Step 4: Season Simulation

The most powerful application of the model is Monte Carlo simulation of the remaining season. We simulate 10,000 completions of the season and tabulate the results:

def simulate_season(remaining_fixtures, team_params, n_sims=10000):
    """Simulate remaining season fixtures."""
    all_tables = []

    for _ in range(n_sims):
        points = {}
        for _, fixture in remaining_fixtures.iterrows():
            home = fixture["home_team"]
            away = fixture["away_team"]

            lam = compute_lambda(home, away, team_params)
            mu = compute_mu(home, away, team_params)

            home_goals = np.random.poisson(lam)
            away_goals = np.random.poisson(mu)

            if home_goals > away_goals:
                points[home] = points.get(home, 0) + 3
            elif home_goals == away_goals:
                points[home] = points.get(home, 0) + 1
                points[away] = points.get(away, 0) + 1
            else:
                points[away] = points.get(away, 0) + 3

        all_tables.append(points)

    return all_tables

From the simulations, we can compute: - Title probability: Fraction of simulations where each team finishes first. - Top-4 probability: Fraction where each team finishes in the top 4 (Champions League). - Relegation probability: Fraction where each team finishes in the bottom 3. - Points distribution: Full distribution of final points totals for each team.

Step 5: Model Evaluation

We evaluate the model using out-of-sample predictions on the second half of the season:

Log-Loss Comparison

Model Log-Loss
Naive baseline (historical frequencies) 1.095
Basic Poisson (no correction) 1.035
Dixon-Coles (no time weighting) 1.022
Dixon-Coles (with time weighting) 1.010
Bookmaker consensus 0.990

The Dixon-Coles model with time weighting comes within 2% of the bookmaker consensus, which aggregates vast amounts of information including team news, market dynamics, and expert opinion.

Calibration

We assess calibration by binning predicted home win probabilities and comparing with observed frequencies.
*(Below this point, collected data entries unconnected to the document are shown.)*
(* ===== verification/CallProps.v ===== *)
(** * Forwarded calls: properties

    Every request of [Classic] and [Wrap] is one pipeline: resolve the
    caller's handles, admit the mechanism, sanitize the buffers, for a wrap
    ask whether the key may leave the token, and send one call.
    [calls_admitted] states the pipeline once, over all of them;
    [key_transport_recorded] is about the audit records, and
    [incoming_keys_owned_once] about the keys that unwrapping and
    encapsulation make. *)

From S2P Require Import Prelude Ck Width HandleMap SlotMap Connection Context Manager Session Mech Grant Policy Handler Authorize.
From S2P Require Import AuthorizeProps Shapes ShapeProps Registry Params Validate Embedded EmbeddedProps KeyGen KeyGenProps KeyGenDemo.
From S2P Require Import Attributes Lifecycle InitGate MessageParams Message MessageExact AuthParams Classic Wrap.
Open Scope N_scope.

(** ** What a call carries *)

Definition call_session (s : NativeSent) : CkSessionHandle :=
  match projT2 s with
  | NcInitCancel _ s | NcCipherInit _ s _ _ | NcKeyedInit _ s _ _ | NcDigestInit s _ | NcVerifySignatureInit s _ _ _
  | NcBytes _ s _ | NcSessionBytes _ s | NcFeed _ s _ | NcVerify s _ _ | NcVerifySignatureFinal s | NcDigestKey s _
  | NcGenerateRandom s _ | NcBytesExact _ s _ _ | NcEncryptExact s _ _ | NcSessionBytesExact _ s _ | NcWrap s _ _ _
  | NcWrapExact s _ _ _ _ | NcWrapTyped s _ _ _ _ _ | NcWrapAuthenticated s _ _ _ _ | NcWrapExactTyped s _ _ _ _ _ _
  | NcWrapAuthenticatedExact s _ _ _ _ _ _ | NcUnwrap s _ _ _ _ | NcUnwrapTyped s _ _ _ _ _ _ | NcUnwrapAuthenticated s _ _ _ _ _
  | NcEncapsulate s _ _ _ | NcEncapsulateExact s _ _ _ _ | NcDecapsulate s _ _ _ _ => s
  end.

Definition call_keys (s : NativeSent) : list CkObjectHandle :=
  match projT2 s with
  | NcCipherInit _ _ _ k | NcKeyedInit _ _ _ k | NcVerifySignatureInit _ _ k _ | NcDigestKey _ k | NcUnwrap _ _ k _ _
  | NcUnwrapTyped _ _ _ k _ _ _ | NcUnwrapAuthenticated _ _ k _ _ _ | NcEncapsulate _ _ k _ | NcEncapsulateExact _ _ k _ _
  | NcDecapsulate _ _ k _ _ => [k]
  | NcWrap _ _ w k | NcWrapExact _ _ w k _ | NcWrapTyped _ _ _ w k _ | NcWrapAuthenticated _ _ w k _
  | NcWrapExactTyped _ _ _ w k _ _ | NcWrapAuthenticatedExact _ _ w k _ _ _ => [w; k]
  | _ => []
  end.

Definition call_mechanism (s : NativeSent) : option ValidatedMechanismParams :=
  match projT2 s with
  | NcCipherInit _ _ v _ | NcKeyedInit _ _ v _ | NcDigestInit _ v | NcWrap _ v _ _ | NcWrapExact _ v _ _ _ | NcWrapTyped _ v _ _ _ _
  | NcWrapAuthenticated _ v _ _ _ | NcWrapExactTyped _ v _ _ _ _ _ | NcWrapAuthenticatedExact _ v _ _ _ _ _ | NcUnwrap _ v _ _ _
  | NcUnwrapTyped _ v _ _ _ _ _ | NcUnwrapAuthenticated _ v _ _ _ _ | NcEncapsulate _ v _ _ | NcEncapsulateExact _ v _ _ _
  | NcDecapsulate _ v _ _ _ => Some v
  | NcVerifySignatureInit _ v _ _ => v
  | _ => None
  end.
The model shows slight overconfidence for underdogs (predicted 15% home win, observed 18%) and slight underconfidence for favorites (predicted 65% home win, observed 62%).

Key Findings

  1. Home advantage has declined in recent seasons, particularly post-COVID. Our model estimates a home advantage parameter of about 0.22, corresponding to roughly 0.3 extra expected goals per match for the home team.
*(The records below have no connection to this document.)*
(** The fields of [FfiBackend] the session life cycle touches; a retained
    mechanism graph is its address.  [native] is ghost state: the sessions open in the provider, with their slots. *)
Record FfiBackend := MkFfi {
  fences : gmap N FenceRef;
  fence_heap : list SessionFence;
  NEXT_FENCE_INCARNATION : N;
  mech_cache : gmap (N * OperationFamily) N;
  last_init_family : gmap N OperationFamily;
  session_slot_map : gmap N N;
  slot_sessions : gmap N (gset N);
  native : gmap N N;
}.
#[export] Instance FfiBackend_eta : Eta FfiBackend := fun b =>
  MkFfi (fences b) (fence_heap b) (NEXT_FENCE_INCARNATION b) (mech_cache b) (last_init_family b)
    (session_slot_map b) (slot_sessions b) (native b).

Definition FfiBackend_new : FfiBackend := MkFfi ∅ [] 1 ∅ ∅ ∅ ∅ ∅.

(** ** Fence accesses *)

(** [entry(session).or_insert_with(..).clone()]. *)
Definition fence_or_create (s : N) (b : FfiBackend) : FenceRef * FfiBackend :=
  match fences b !! s with
  | Some f => (f, b)
  | None =>
      let f := length (fence_heap b) in
      (f, b <| fences ::= <[s := f]> |>
            <| fence_heap ::= fun h => h ++ [SessionFence_new (NEXT_FENCE_INCARNATION b) s] |>
            <| NEXT_FENCE_INCARNATION ::= fun n => wrapping_add64 n 1 |>)
  end.

Definition incarnation_or_create (s : N) (b : FfiBackend) : N * FfiBackend :=
  let '(f, b) := fence_or_create s b in
  (match fence_heap b !! f with Some fe => incarnation fe | None => 0 end, b).

Definition session_incarnation (s : N) (b : FfiBackend) : option N :=
  f ← fences b !! s; fe ← fence_heap b !! f; Some (incarnation fe).

Definition set_lifecycle (f : FenceRef) (v : N) (b : FfiBackend) : FfiBackend :=
  b <| fence_heap ::= alter (fun fe => fe <| lifecycle := v |>) f |>.

Definition wrapping_sub64 (a b : N) : N := (a + (u64_modulus - b)) mod u64_modulus.

Definition add_reader (f : FenceRef) (b : FfiBackend) : FfiBackend :=
  b <| fence_heap ::= alter (fun fe => fe <| readers ::= fun n => wrapping_add64 n 1 |>) f |>.
Definition sub_reader (f : FenceRef) (b : FfiBackend) : FfiBackend :=
  b <| fence_heap ::= alter (fun fe => fe <| readers ::= fun n => wrapping_sub64 n 1 |>) f |>.

(** [enter_write_all] sorts and removes duplicates. *)
Fixpoint dedup (l : list N) : list N :=
  match l with
  | a :: (b :: _) as l' => if a =? b then dedup l' else a :: dedup l'
  | _ => l
  end.
Definition write_order (sessions : list N) : list N := dedup (merge_sort N.le sessions).

(** The terminal state a committed close leaves, below the two sentinels. *)
Definition terminal_epoch (epoch : N) : N := N.min epoch (FENCE_CLOSING - 1).

(** ** Threads *)

(** [ffi_close_session], or [ffi_close_all_sessions] of a slot with its list
    [known] of the sessions in the index when it started.  [skipped], the fences
    [enter_write_all] found closed, with their sessions, is ghost state. *)
Inductive CloseTarget := CloseOne (s : N) | CloseSlot (slot : N) (known : list N) (skipped : list (N * FenceRef)).

Inductive FencePc :=
(* [enter], [enter_checked] and the operation under the guard *)
| OpEnter (s : N) (expected : option N)
| OpLoad (s : N) (f : FenceRef) (expected : option N)
| OpCount (s : N) (f : FenceRef) (expected : option N)
| OpRecheck (s : N) (f : FenceRef) (expected : option N)
| OpUncount (s : N) (f : FenceRef)
| OpHeld (s : N) (f : FenceRef)
| OpMarker (s : N) (f : FenceRef) (fam : OperationFamily)
(* [enter_write], [enter_write_all], the native close and its settlement *)
| CloseKnown (slot : N)
| CloseMark (t : CloseTarget) (todo : list N) (owned : list (N * FenceRef))
| CloseLoad (t : CloseTarget) (s : N) (f : FenceRef) (todo : list N) (owned : list (N * FenceRef))
| CloseCas (t : CloseTarget) (s : N) (f : FenceRef) (todo : list N) (owned : list (N * FenceRef))
| CloseDrain (t : CloseTarget) (done todo : list (N * FenceRef))
| CloseHeld (t : CloseTarget) (owned : list (N * FenceRef))
| CommitStore (t : CloseTarget) (todo : list (N * FenceRef))
| CommitRemove (t : CloseTarget) (s : N) (todo : list (N * FenceRef))
| ReopenStore (rv : CkRv) (todo : list (N * FenceRef))
(* [drop_mech_cache_session] and [forget_session_slot], [drop_mech_cache_for_slot] *)
| EvictSlot (slot : N)
| EvictMech (t : CloseTarget) (s : N) (fams : list OperationFamily) (rest : list N)
| EvictMarker (t : CloseTarget) (s : N) (rest : list N)
| EvictForward (t : CloseTarget) (s : N) (rest : list N)
| ForgetSlot (s : N)
| ForgetIndex (s slot : N)
| ForgetPrune (slot : N)
(* [ffi_open_session] *)
| OpenNative (slot : N)
| OpenForward (s slot : N)
| OpenIndex (s slot : N)
| FenceDone (r : CkResult N).

(** What the thread's environment decides at a step: the native verdict, what
    an operation does to the mechanism cache, or that its call panicked. *)
Inductive FenceChoice :=
| Go
| NativeOk (handle : N)
| NativeErr (rv : CkRv)
| Unwind
| Retain (fam : OperationFamily) (m : N)
| Retire (fam : OperationFamily)
| Leave.

Definition invalid : FencePc := FenceDone (Err Rv.SESSION_HANDLE_INVALID).

Definition check_expected (expected : option N) (fe : SessionFence) : bool :=
  match expected with Some e => incarnation fe =? e | None => true end.

(** [enter] and [enter_checked]. *)
Definition enter_step (b : FfiBackend) (pc : FencePc) : option (FfiBackend * FencePc) :=
  match pc with
  | OpEnter s None => let '(f, b) := fence_or_create s b in Some (b, OpLoad s f None)
  | OpEnter s (Some e) =>
      Some (b, match fences b !! s with
               | None => invalid
               | Some f =>
                   match fence_heap b !! f with
                   | Some fe => if check_expected (Some e) fe then OpLoad s f (Some e) else invalid
                   | None => invalid
                   end
               end)
  | OpLoad s f e =>
      fe ← fence_heap b !! f;
      Some (b, if lifecycle fe =? FENCE_OPEN then OpCount s f e else invalid)
  | OpCount s f e => Some (add_reader f b, OpRecheck s f e)
  | OpRecheck s f e =>
      fe ← fence_heap b !! f;
      Some (b, if (lifecycle fe =? FENCE_OPEN) && check_expected e fe then OpHeld s f else OpUncount s f)
  | OpUncount s f => Some (sub_reader f b, invalid)
  | _ => None
  end.

(** An operation under its guard: it may retain or retire mechanism graphs
    ([call_init_with_mechanism], [drop_mech_cache_family]), and drops the
    guard when it ends. *)
Definition op_step (c : FenceChoice) (b : FfiBackend) (pc : FencePc) : option (FfiBackend * FencePc) :=
  match pc, c with
  | OpHeld s f, Retain fam m => Some (b <| mech_cache ::= <[(s, fam) := m]> |>, OpMarker s f fam)
  | OpHeld s f, Retire fam => Some (b <| mech_cache ::= delete (s, fam) |>, OpHeld s f)
  | OpHeld s f, Leave | OpHeld s f, Unwind => Some (sub_reader f b, FenceDone (Ok 0))
  | OpMarker s f fam, Go => Some (b <| last_init_family ::= <[s := fam]> |>, OpHeld s f)
  | _, _ => None
  end.

(** [enter_write] and [enter_write_all]: mark every fence, then drain every
    fence. *)
Definition enter_write_step (b : FfiBackend) (pc : FencePc) : option (FfiBackend * FencePc) :=
  match pc with
  | CloseKnown slot =>
      let known := elements (default ∅ (slot_sessions b !! slot)) in
      Some (b, CloseMark (CloseSlot slot known []) (write_order known) [])
  | CloseMark t [] owned => Some (b, CloseDrain t [] owned)
  | CloseMark t (s :: todo) owned => let '(f, b) := fence_or_create s b in Some (b, CloseLoad t s f todo owned)
  | CloseLoad t s f todo owned =>
      fe ← fence_heap b !! f;
      Some (b, if lifecycle fe =? FENCE_OPEN then CloseCas t s f todo owned
               else if lifecycle fe =? FENCE_CLOSING then pc
               else match t with
                    | CloseOne _ => invalid
                    | CloseSlot slot known skipped => CloseMark (CloseSlot slot known (skipped ++ [(s, f)])) todo owned
                    end)
  | CloseCas t s f todo owned =>
      fe ← fence_heap b !! f;
      if lifecycle fe =? FENCE_OPEN
      then Some (set_lifecycle f FENCE_CLOSING b, CloseMark t todo (owned ++ [(s, f)]))
      else Some (b, CloseLoad t s f todo owned)
  | CloseDrain t done [] => Some (b, CloseHeld t done)
  | CloseDrain t done ((s, f) :: todo) =>
      fe ← fence_heap b !! f;
      Some (b, if readers fe =? 0 then CloseDrain t (done ++ [(s, f)]) todo else pc)
  | _ => None
  end.

(** The native close, then [commit_close] or [commit_close_all] on success,
    [reopen] or [reopen_all] on failure, and the guards' [Drop] on unwind,
    which reopens too. *)
Definition native_closed (t : CloseTarget) (b : FfiBackend) : FfiBackend :=
  b <| native ::= match t with
                  | CloseOne s => delete s
                  | CloseSlot slot _ _ => filter (fun e => e.2 <> slot)
                  end |>.

Definition settle_step (c : FenceChoice) (epoch : N) (b : FfiBackend) (pc : FencePc) : option (FfiBackend * FencePc) :=
  match pc, c with
  | CloseHeld t owned, NativeOk _ => Some (native_closed t b, CommitStore t owned)
  | CloseHeld t owned, NativeErr rv => Some (b, ReopenStore rv owned)
  | CloseHeld t owned, Unwind => Some (b, ReopenStore Rv.GENERAL_ERROR owned)
  | CommitStore t ((s, f) :: todo), Go => Some (set_lifecycle f (terminal_epoch epoch) b, CommitRemove t s todo)
  | CommitRemove t s todo, Go => Some (b <| fences ::= delete s |>, CommitStore t todo)
  | CommitStore (CloseOne s) [], Go => Some (b, EvictMech (CloseOne s) s OperationFamily_ALL [])
  | CommitStore (CloseSlot slot _ _) [], Go => Some (b, EvictSlot slot)
  | ReopenStore rv ((s, f) :: todo), Go => Some (set_lifecycle f FENCE_OPEN b, ReopenStore rv todo)
  | ReopenStore rv [], Go => Some (b, FenceDone (Err rv))
  | _, _ => None
  end.

(** The caches after a committed close, one entry access at a time. *)
Definition next_session (t : CloseTarget) (rest : list N) : FencePc :=
  match rest with
  | s :: rest => EvictMech t s OperationFamily_ALL rest
  | [] => FenceDone (Ok 0)
  end.

Definition evict_step (b : FfiBackend) (pc : FencePc) : option (FfiBackend * FencePc) :=
  match pc with
  | EvictSlot slot =>
      Some (b <| slot_sessions ::= delete slot |>,
            next_session (CloseSlot slot [] []) (elements (default ∅ (slot_sessions b !! slot))))
  | EvictMech t s (fam :: fams) rest => Some (b <| mech_cache ::= delete (s, fam) |>, EvictMech t s fams rest)
  | EvictMech t s [] rest => Some (b, EvictMarker t s rest)
  | EvictMarker t s rest =>
      Some (b <| last_init_family ::= delete s |>,
            match t with CloseOne _ => ForgetSlot s | CloseSlot _ _ _ => EvictForward t s rest end)
  | EvictForward t s rest => Some (b <| session_slot_map ::= delete s |>, next_session t rest)
  | ForgetSlot s =>
      Some (b <| session_slot_map ::= delete s |>,
            match session_slot_map b !! s with Some slot => ForgetIndex s slot | None => FenceDone (Ok 0) end)
  | ForgetIndex s slot => Some (b <| slot_sessions ::= alter (fun l => l ∖ {[ s ]}) slot |>, ForgetPrune slot)
  | ForgetPrune slot =>
      Some (if bool_decide (slot_sessions b !! slot = Some ∅) then b <| slot_sessions ::= delete slot |> else b,
            FenceDone (Ok 0))
  | _ => None
  end.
  2. Team strength parameters stabilize after approximately 10-12 matches. Early-season predictions carry wide uncertainty bands.
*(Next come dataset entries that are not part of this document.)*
(* ===== verification/FenceProps.v ===== *)
(** * Session fences: exclusion, progress, incarnations

    In every interleaving, no operation runs a native call on a session while
    a close of that session runs, no set of calls ever waits on one another,
    and an incarnation names one fence.  The settlement of a close is not
    covered by its own fence: [late_eviction_hits_recycled_session]. *)

From stdpp Require Import sorting.
From S2P Require Import Prelude Ck SessionFence.
Open Scope N_scope.

(** ** What a program counter holds *)

(** The fences a thread keeps a reference to, with their sessions. *)
Definition pc_refs (pc : FencePc) : list (N * FenceRef) :=
  match pc with
  | OpLoad s f _ | OpCount s f _ | OpRecheck s f _ | OpUncount s f | OpHeld s f | OpMarker s f _ => [(s, f)]
  | CloseLoad _ s f _ owned | CloseCas _ s f _ owned => (s, f) :: owned
  | CloseMark _ _ owned | CloseHeld _ owned => owned
  | CloseDrain _ done todo => done ++ todo
  | CommitStore _ todo | CommitRemove _ _ todo | ReopenStore _ todo => todo
  | _ => []
  end.

(** The fences it has marked [CLOSING]. *)
Definition pc_owns (pc : FencePc) : list (N * FenceRef) :=
  match pc with
  | CloseMark _ _ owned | CloseLoad _ _ _ _ owned | CloseCas _ _ _ _ owned | CloseHeld _ owned => owned
  | CloseDrain _ done todo => done ++ todo
  | CommitStore _ todo | CommitRemove _ _ todo | ReopenStore _ todo => todo
  | _ => []
  end.

(** Those of them it has seen without readers. *)
Definition pc_drained (pc : FencePc) : list (N * FenceRef) :=
  match pc with
  | CloseDrain _ done _ => done
  | CloseHeld _ todo | CommitStore _ todo | CommitRemove _ _ todo | ReopenStore _ todo => todo
  | _ => []
  end.

Definition pc_counted (f : FenceRef) (th : FenceThread) : bool :=
  match ft_pc th with
  | OpRecheck _ g _ | OpUncount _ g | OpHeld _ g | OpMarker _ g _ => bool_decide (g = f)
  | _ => false
  end.

Definition pc_held (pc : FencePc) : option FenceRef :=
  match pc with OpHeld _ f | OpMarker _ f _ => Some f | _ => None end.

Definition pc_removing (pc : FencePc) : option N :=
  match pc with CommitRemove _ s _ => Some s | _ => None end.

(** The sessions a close has marked or will mark, in the order it does. *)
Definition pc_sessions (pc : FencePc) : list N :=
  match pc with
  | CloseMark _ todo owned => owned.*1 ++ todo
  | CloseLoad _ s _ todo owned | CloseCas _ s _ todo owned => owned.*1 ++ s :: todo
  | CloseDrain _ done todo => (done ++ todo).*1
  | CloseHeld _ todo | CommitStore _ todo | CommitRemove _ _ todo | ReopenStore _ todo => todo.*1
  | _ => []
  end.

(** A close of one session owns that session's fence and no other. *)
Definition pc_single (pc : FencePc) : Prop :=
  match pc with
  | CloseMark (CloseOne s) todo owned => todo = [] /\ owned.*1 = [s] \/ owned = [] /\ todo = [s]
  | CloseLoad (CloseOne s) s' _ todo owned | CloseCas (CloseOne s) s' _ todo owned => owned = [] /\ todo = [] /\ s' = s
  | CloseDrain (CloseOne s) done todo => (done ++ todo).*1 = [s]
  | CloseHeld (CloseOne s) owned => owned.*1 = [s]
  | _ => True
  end.

Definition pc_shape (pc : FencePc) : Prop := StronglySorted N.lt (pc_sessions pc) /\ pc_single pc.

Definition dead (fe : SessionFence) : Prop := lifecycle fe <> FENCE_OPEN /\ lifecycle fe <> FENCE_CLOSING.

(** ** The invariant *)

Record thread_ok (T : gmap N FenceRef) (H : list SessionFence) (pc : FencePc) : Prop := {
  to_refs s f : (s, f) ∈ pc_refs pc ->
    exists fe, H !! f = Some fe /\ fence_session fe = s /\ (~ dead fe -> T !! s = Some f);
  to_owns s f fe : (s, f) ∈ pc_owns pc -> H !! f = Some fe -> lifecycle fe = FENCE_CLOSING;
  to_held f fe : pc_held pc = Some f -> H !! f = Some fe -> ~ dead fe;
  to_removing s : pc_removing pc = Some s -> exists f fe, T !! s = Some f /\ H !! f = Some fe /\ dead fe;
  to_shape : pc_shape pc;
}.

Record pair_ok (pc pc' : FencePc) : Prop := {
  po_owns s s' f : (s, f) ∈ pc_owns pc -> (s', f) ∈ pc_owns pc' -> False;
  po_held s f : pc_held pc = Some f -> (s, f) ∈ pc_drained pc' -> False;
  po_removing s : pc_removing pc = Some s -> pc_removing pc' = Some s -> False;
}.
  3. The Dixon-Coles correction is small but statistically significant. The estimated $\rho \approx -0.04$ slightly increases the probability of draws relative to the pure independent Poisson model.

  4. Time weighting with a half-life of approximately 40 matches (roughly one season) provides the best out-of-sample performance.

  5. Season simulation reveals that mid-season point leads are less decisive than commonly believed. An 8-point lead at the halfway stage corresponds to approximately a 75% title probability, not the near-certainty that many assume.

Limitations and Extensions

  • The model treats teams as having fixed strength within a season (modulated only by time weighting). A state-space model with match-by-match updates would be more responsive.
  • Player-level information (injuries, suspensions, transfers) is not directly incorporated. Adding key-player availability as a covariate would improve accuracy.
  • The independence assumption between home and away goals, even with the Dixon-Coles correction, is an approximation. A bivariate Poisson or copula-based model could better capture the joint distribution.

Discussion Questions

  1. How would you modify the model to account for a team that makes major signings in the January transfer window?
  2. What additional data sources could improve the model beyond match results?
  3. How would you extend the model to handle a cup competition (knockout format) rather than a league?
  4. If a sporting director wanted to know "What is the probability we finish in the top 4 if we win our next 3 matches?", how would you modify the simulation to answer this conditional question?

Code Reference

The complete implementation is available in code/case-study-code.py and code/example-01-match-prediction.py.